What you will do: Exactly as they stand, set down the following records once more.

Entries shown:
Definition connection_validate (c : Connection) : result DomainError unit :=
  reject_if negb (slug (conn_name c) 100) || negb (slug (preset c) 100)
            || (requests_per_hour (limits c) =? 0) || (max_request_bytes (limits c) =? 0)
            || (1048576 <? max_request_bytes (limits c))
            || (max_response_bytes (limits c) =? 0)
            || (4194304 <? max_response_bytes (limits c))
    with InvalidActionDefinition "invalid connection or limits" ;;
  reject_if is_llm_preset (preset c) && negb (bool_decide (is_Some (llm c)))
    with InvalidActionDefinition "LLM connections require signed model and budget limits" ;;
  reject_if negb (check_oauth c) with InvalidActionDefinition "invalid OAuth binding" ;;
  _ ← match auth_header (auth c) with
      | Some a => h ← HeaderCredentialUse_new (header_name a) (prefix a); Ok tt
      | None =>
          reject_if negb (bool_decide (grade c = T0)) || bool_decide (is_Some (oauth c))
                    || bool_decide (is_Some (llm c))
            with InvalidActionDefinition "mTLS requires T0 fixed HTTP semantics" ;;
          Ok tt
      end;
  _ ← check_rules c [] (all_rules c);
  reject_if existsb (fun '(key, values) => negb (slug key 64) || bool_decide (values = [])
                || existsb (fun v => negb (str_eqb v "*") && negb (slug v 100)) values)
              (bindings c)
    with InvalidActionDefinition "invalid path bindings" ;;
  reject_if existsb (fun '(v, _) => is_empty_str v || (256 <? slen v) || any_control v)
              (caller_overrides c)
    with InvalidActionDefinition "invalid caller label" ;;
  reject_if existsb (protected_header c) (conn_allowed_headers c ++ map fst (fixed_headers c))
    with InvalidActionDefinition "protected caller header" ;;
  reject_if existsb (fun '(k, v) => bool_decide (k ∈ conn_allowed_headers c) || (8192 <? slen v)
                || negb (str_all (fun b => (byte_of b =? 9) || in_range 32 126 b) v))
              (fixed_headers c)
    with InvalidActionDefinition "invalid fixed header" ;;
  reject_if match query_allowlist c with
            | Some keys => existsb (fun v => negb (query_key_valid v)) keys
            | None => false
            end
    with InvalidActionDefinition "invalid query allowlist" ;;
  _ ← response_policy_validate
        (mkResponsePolicy (max_response_bytes (limits c)) (allowed_response_headers c));
  _ ← check_operations [] (operations c);
  reject_if negb (check_llm (llm c)) with InvalidActionDefinition "invalid LLM limits" ;;
  Ok tt.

Reply to the task:
Definition connection_validate (c : Connection) : result DomainError unit :=
  reject_if negb (slug (conn_name c) 100) || negb (slug (preset c) 100)
            || (requests_per_hour (limits c) =? 0) || (max_request_bytes (limits c) =? 0)
            || (1048576 <? max_request_bytes (limits c))
            || (max_response_bytes (limits c) =? 0)
            || (4194304 <? max_response_bytes (limits c))
    with InvalidActionDefinition "invalid connection or limits" ;;
  reject_if is_llm_preset (preset c) && negb (bool_decide (is_Some (llm c)))
    with InvalidActionDefinition "LLM connections require signed model and budget limits" ;;
  reject_if negb (check_oauth c) with InvalidActionDefinition "invalid OAuth binding" ;;
  _ ← match auth_header (auth c) with
      | Some a => h ← HeaderCredentialUse_new (header_name a) (prefix a); Ok tt
      | None =>
          reject_if negb (bool_decide (grade c = T0)) || bool_decide (is_Some (oauth c))
                    || bool_decide (is_Some (llm c))
            with InvalidActionDefinition "mTLS requires T0 fixed HTTP semantics" ;;
          Ok tt
      end;
  _ ← check_rules c [] (all_rules c);
  reject_if existsb (fun '(key, values) => negb (slug key 64) || bool_decide (values = [])
                || existsb (fun v => negb (str_eqb v "*") && negb (slug v 100)) values)
              (bindings c)
    with InvalidActionDefinition "invalid path bindings" ;;
  reject_if existsb (fun '(v, _) => is_empty_str v || (256 <? slen v) || any_control v)
              (caller_overrides c)
    with InvalidActionDefinition "invalid caller label" ;;
  reject_if existsb (protected_header c) (conn_allowed_headers c ++ map fst (fixed_headers c))
    with InvalidActionDefinition "protected caller header" ;;
  reject_if existsb (fun '(k, v) => bool_decide (k ∈ conn_allowed_headers c) || (8192 <? slen v)
                || negb (str_all (fun b => (byte_of b =? 9) || in_range 32 126 b) v))
              (fixed_headers c)
    with InvalidActionDefinition "invalid fixed header" ;;
  reject_if match query_allowlist c with
            | Some keys => existsb (fun v => negb (query_key_valid v)) keys
            | None => false
            end
    with InvalidActionDefinition "invalid query allowlist" ;;
  _ ← response_policy_validate
        (mkResponsePolicy (max_response_bytes (limits c)) (allowed_response_headers c));
  _ ← check_operations [] (operations c);
  reject_if negb (check_llm (llm c)) with InvalidActionDefinition "invalid LLM limits" ;;
  Ok tt.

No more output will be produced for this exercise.